Lemma RenameAuthor_keeps id h u n m : keeps identity_ok (RenameAuthor_tx id h u n m).
Proof.
  unfold RenameAuthor_tx. eapply triple_bind; [apply triple_query|]. intros [a|]; [|apply triple_err]. cbv beta zeta.
  destruct (eqb (au_handle a) h) eqn:Hne; [apply triple_ret; tauto|]. apply eqb_false in Hne.
  eapply (triple_bind _ _ _ (fun _ d => identity_ok d /\ available h d /\ authors d !! id = Some a)).
  { intros d fs [Hok Ha]. pose proof (ensure_available h (UnixNano n) d fs Hok) as He.
    assert (Hsame : match (ensureHandleAvailable h (UnixNano n) d fs).1 with inr (_, d') => authors d' = authors d | inl _ => True end).
    { clear He. revert d fs Hok Ha. intros d fs _ _.
      assert (Ht : triple (fun d0 => authors d0 = authors d) (ensureHandleAvailable h (UnixNano n)) (fun _ d0 => authors d0 = authors d)).
      { change (keeps (fun d0 => authors d0 = authors d) (ensureHandleAvailable h (UnixNano n))). unfold ensureHandleAvailable.
        assert (forall db db', delete_tombstone h db = inr db' -> authors db = authors d -> authors db' = authors d) by (by intros db db' [= <-]).
        keeps_tac. }
      by apply Ht. }
    destruct (ensureHandleAvailable h (UnixNano n) d fs) as [[e|[[] d']] fs']; [done|]. cbn in *. destruct He as [? ?]. by rewrite Hsame. }
  intros []. eapply triple_bind.
  { apply (triple_exec _ _ (fun d => between id a d /\ tombstones d !! h = None)). intros d d' (Hok & [_ Hh] & Ha) Hi.
    destruct (insert_tombstone_between _ _ _ _ _ Hok Ha Hi) as [Hbt ->]. split; [done|]. cbn. by rewrite lookup_insert_ne. }
  intros []. apply (triple_bind _ _ _ (fun _ => identity_ok)); [|intros []; apply audit_keeps]. apply triple_exec.
  intros d d' [(Hb & Hr & Ha & Hf) Hh] Hi. unfold update_handle in Hi. stmt_inv.
  match goal with E : (exists_where _ _ && has _ _) = false |- _ => rename E into Hu end.
  rewrite (proj2 (has_true _ _)) in Hu by eauto. rewrite andb_true_r, exists_where_false in Hu.
  rewrite (update_where_key _ _ _ _ Ha). destruct Hb as [Hbh [Hd1 Hd2] Ht Hbs Hq].
  assert (Hdom : forall i, is_Some (<[id := mkAuthor h (au_suspended a) (au_created a) (UnixNano n)]> (authors d) !! i) <-> is_Some (authors d !! i)).
  { intros i. rewrite lookup_insert_is_Some'. split; [intros [<-|?]; eauto|tauto]. }
  split; [split|..].
  - intros i j x y. cbn. rewrite !lookup_insert_Some.
    assert (Hother : forall k z, id <> k -> authors d !! k = Some z -> au_handle z <> h).
    { intros k z Hk Hz. specialize (Hu _ _ Hz). cbn in Hu. rewrite (proj2 (eqb_false k id)) in Hu by done. by apply eqb_false in Hu. }
    intros [[<- <-]|[? Hx]] [[<- <-]|[? Hy]] He; [done|exfalso; by eapply Hother|exfalso; by eapply Hother|by eapply Hbh].
  - split; [|done]. intros k x Hk. apply Hdom, (Hd1 k x Hk).
  - intros k t Hk. destruct (Ht _ _ Hk) as [? ?]. split; [by apply Hdom|done].
  - done.
  - intros k Hk. by apply Hdom, Hq.
  - intros i x. cbn. rewrite lookup_insert_Some. intros [[<- <-]|[? Hx]]; [done|by eapply Hf].
  - destruct Hr as [Hr1 Hr2]. split; [|done]. intros i. cbn. rewrite Hdom. apply Hr1.
Qed.

Lemma audit_between id a i n : keeps (between id a) (audit i n).
Proof.
  assert (forall k row db db', insert_audit k row db = inr db' -> between id a db -> between id a db').
  { unfold insert_audit. intros k row db db' Hi ([? ? ? ? ?] & ? & ? & ?). stmt_inv. by split; [split|]. }
  unfold audit. keeps_tac.
Qed.

(** What is left without an author. *)
Lemma delete_author_ok id a d d' : delete_author id d = inr d' -> between id a d -> identity_ok d'.
Proof.
  unfold delete_author. intros Hi ([Hh [Hd1 Hd2] Ht Hb Hq] & [Hr1 Hr2] & Ha & Hf). stmt_inv.
  assert (Hdom : forall i, is_Some (delete id (authors d) !! i) <-> i <> id /\ is_Some (authors d !! i)) by (intros i; rewrite lookup_delete_is_Some; intuition congruence).
  split; [split|..].
  - intros i j x y. cbn. rewrite !lookup_delete_Some. intros [_ Hx] [_ Hy]. by eapply Hh.
  - split.
    + intros k x. cbn. rewrite lookup_delete_where, Hdom. intros [Hx Hne%eqb_false]. split; [done|by apply (Hd1 k)].
    + intros i j x y. cbn. rewrite !lookup_delete_where. intros [Hx _] [Hy _]. by eapply Hd2.
  - intros k t. cbn. rewrite lookup_delete_where. intros [Hx Hne%eqb_false]. destruct (Ht _ _ Hx) as [? ?]. split; [by apply Hdom|done].
  - done.
  - intros k. cbn. rewrite Hdom, lookup_delete_is_Some. intros [? Hk]. split; [congruence|by apply Hq].
  - intros i x. cbn. rewrite lookup_delete_Some. intros [Hne Hx]. by eapply Hf.
  - split.
    + intros i. cbn. rewrite Hdom, lookup_delete_is_Some, Hr1. intuition congruence.
    + cbn. by apply map_Forall_delete.
Qed.

Lemma RetireAuthor_keeps id v u n m : keeps identity_ok (RetireAuthor_tx id v u n m).
Proof.
  unfold RetireAuthor_tx. eapply triple_bind; [apply triple_query|]. intros [a|]; [|apply triple_err]. cbv beta zeta.
  apply (triple_bind _ _ _ (fun _ d => identity_ok d /\ Some a = authors d !! id)).
  { case_match; [|by apply triple_ret]. eapply triple_bind; [apply triple_query|]. intros [rc|]; [|apply triple_err]. cbv beta.
    case_match; [|apply triple_err]. apply triple_ret. tauto. }
  intros []. apply (triple_bind _ _ _ (fun _ => between id a)).
  { apply triple_exec. intros d d' [Hok Ha] Hi. by eapply insert_tombstone_between. }
  intros []. apply (triple_bind _ _ _ (fun _ => between id a)); [apply audit_between|]. intros [].
  apply triple_exec. intros d d' Hbt Hi. by eapply delete_author_ok.
Qed.

Lemma revoke_guarded_keeps a t k b n i m : keeps identity_ok (revoke_guarded a t k b n i m).
Proof. unfold revoke_guarded. keeps_tac. Qed.
Lemma check_recovery_keeps a v : keeps identity_ok (check_recovery a v).
Proof. unfold check_recovery. keeps_tac. Qed.
#[local] Hint Resolve revoke_guarded_keeps check_recovery_keeps : keeps.

Lemma RevokeDevice_keeps i k b n m : keeps identity_ok (RevokeDevice_tx i k b n m).
Proof.
  unfold RevokeDevice_tx. apply keeps_bind; [|intros c; keeps_tac]. apply keeps_statement. intros d c d' Hi.
  destruct (revoke_devices _ _ _ _ d) as [e|d1] eqn:Hr; [done|]. injection Hi as _ <-. by eapply revoke_devices_ok.
Qed.
Lemma RevokeDeviceAuthorized_keeps a b t n m : keeps identity_ok (RevokeDeviceAuthorized_tx a b t n m).
Proof. unfold RevokeDeviceAuthorized_tx. keeps_tac. Qed.
Lemma RevokeDeviceWithRecovery_keeps a v t n m : keeps identity_ok (RevokeDeviceWithRecovery_tx a v t n m).
Proof. unfold RevokeDeviceWithRecovery_tx. keeps_tac. Qed.
Lemma CreateEnrollmentToken_keeps i n : keeps identity_ok (CreateEnrollmentToken_tx i n).
Proof. unfold CreateEnrollmentToken_tx. keeps_tac. Qed.
Lemma VerifyEnrollmentToken_keeps i v n : keeps identity_ok (VerifyEnrollmentToken_tx i v n).
Proof. unfold VerifyEnrollmentToken_tx. keeps_tac. Qed.
Lemma CompleteDeviceEnrollment_keeps i n m : keeps identity_ok (CompleteDeviceEnrollment_tx i n m).
Proof. unfold CompleteDeviceEnrollment_tx. keeps_tac. Qed.
Lemma CompleteRecovery_keeps i n m : keeps identity_ok (CompleteRecovery_tx i n m).
Proof. unfold CompleteRecovery_tx. keeps_tac. Qed.
Lemma RotateRecovery_keeps a c s v n m : keeps identity_ok (RotateRecovery_tx a c s v n m).
Proof. unfold RotateRecovery_tx. keeps_tac. Qed.
Lemma SetQuota_keeps a q : keeps identity_ok (SetQuota_tx a q).
Proof. unfold SetQuota_tx. keeps_tac. Qed.

Lemma PruneAudit_keeps n : keeps identity_ok (PruneAudit_tx n).
Proof.
  apply keeps_statement. intros d c d' Hi. destruct (delete_audit n d) as [e|d1] eqn:Hd; [done|]. injection Hi as _ <-. by eapply delete_audit_ok.
Qed.

(** ** Every call

    The calls that write, with the transaction each of them runs at the instants it reads.
    A transaction that answers [false] has committed the count of a wrong proof. *)
Inductive call :=
| CSetServerIdentity (id algorithm fingerprint : bytes) (createdAt : Time)
| CRegisterAuthor (i : RegistrationInput)
| CCreateBootstrapAuthority (id handle deviceName salt verifier : bytes) (expiresAt : Time)
| CCompleteBootstrapRegistration (authorityID verifier : bytes) (i : RegistrationInput)
| CRenameAuthor (authorID newHandle : bytes) (reserveUntil : Time)
| CRetireAuthor (authorID verifier : bytes) (reserveUntil : Time)
| CRevokeDevice (deviceID byKind byID : bytes)
| CRevokeDeviceAuthorized (authorID actor target : bytes)
| CRevokeDeviceWithRecovery (authorID verifier target : bytes)
| CCreateEnrollmentToken (i : EnrollmentTokenInput)
| CVerifyEnrollmentToken (tokenID verifier : bytes)
| CCompleteDeviceEnrollment (i : DeviceEnrollmentInput)
| CCompleteRecovery (i : RecoveryInput)
| CRotateRecovery (authorID currentVerifier newSalt newVerifier : bytes)
| CSetQuota (q : Quota)
| CPruneAudit (before : Time).

Definition forget {A} (x : Repo * (error + A)) : Repo * (error + unit) :=
  (x.1, match x.2 with inl e => inl e | inr _ => inr tt end).

Definition run_call (o : call) (r : Repo) : Repo * (error + unit) :=
  match o with
  | CSetServerIdentity a b c t => forget (SetServerIdentity r a b c t)
  | CRegisterAuthor i => forget (RegisterAuthor r i)
  | CCreateBootstrapAuthority a b c s v t => forget (CreateBootstrapAuthority r a b c s v t)
  | CCompleteBootstrapRegistration a v i => forget (CompleteBootstrapRegistration r a v i)
  | CRenameAuthor a h t => forget (RenameAuthor r a h t)
  | CRetireAuthor a v t => forget (RetireAuthor r a v t)
  | CRevokeDevice a k b => forget (RevokeDevice r a k b)
  | CRevokeDeviceAuthorized a b t => forget (RevokeDeviceAuthorized r a b t)
  | CRevokeDeviceWithRecovery a v t => forget (RevokeDeviceWithRecovery r a v t)
  | CCreateEnrollmentToken i => forget (CreateEnrollmentToken r i)
  | CVerifyEnrollmentToken i v => forget (VerifyEnrollmentToken r i v)
  | CCompleteDeviceEnrollment i => forget (CompleteDeviceEnrollment r i)
  | CCompleteRecovery i => forget (CompleteRecovery r i)
  | CRotateRecovery a c s v => forget (RotateRecovery r a c s v)
  | CSetQuota q => forget (SetQuota r q)
  | CPruneAudit t => forget (PruneAudit r t)
  end.
Definition run_calls (l : list call) (r : Repo) : Repo := fold_left (fun r o => (run_call o r).1) l r.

########

--- WHAT TO PRODUCE ---
Using the records above, repeat exactly the lines from the first one through the line with "unfold RenameAuthor_tx. eapply".

--- RESPONSE BOX ---
Lemma RenameAuthor_keeps id h u n m : keeps identity_ok (RenameAuthor_tx id h u n m).
Proof.
  unfold RenameAuthor_tx. eapply triple_bind; [apply triple_query|]. intros [a|]; [|apply triple_err]. cbv beta zeta.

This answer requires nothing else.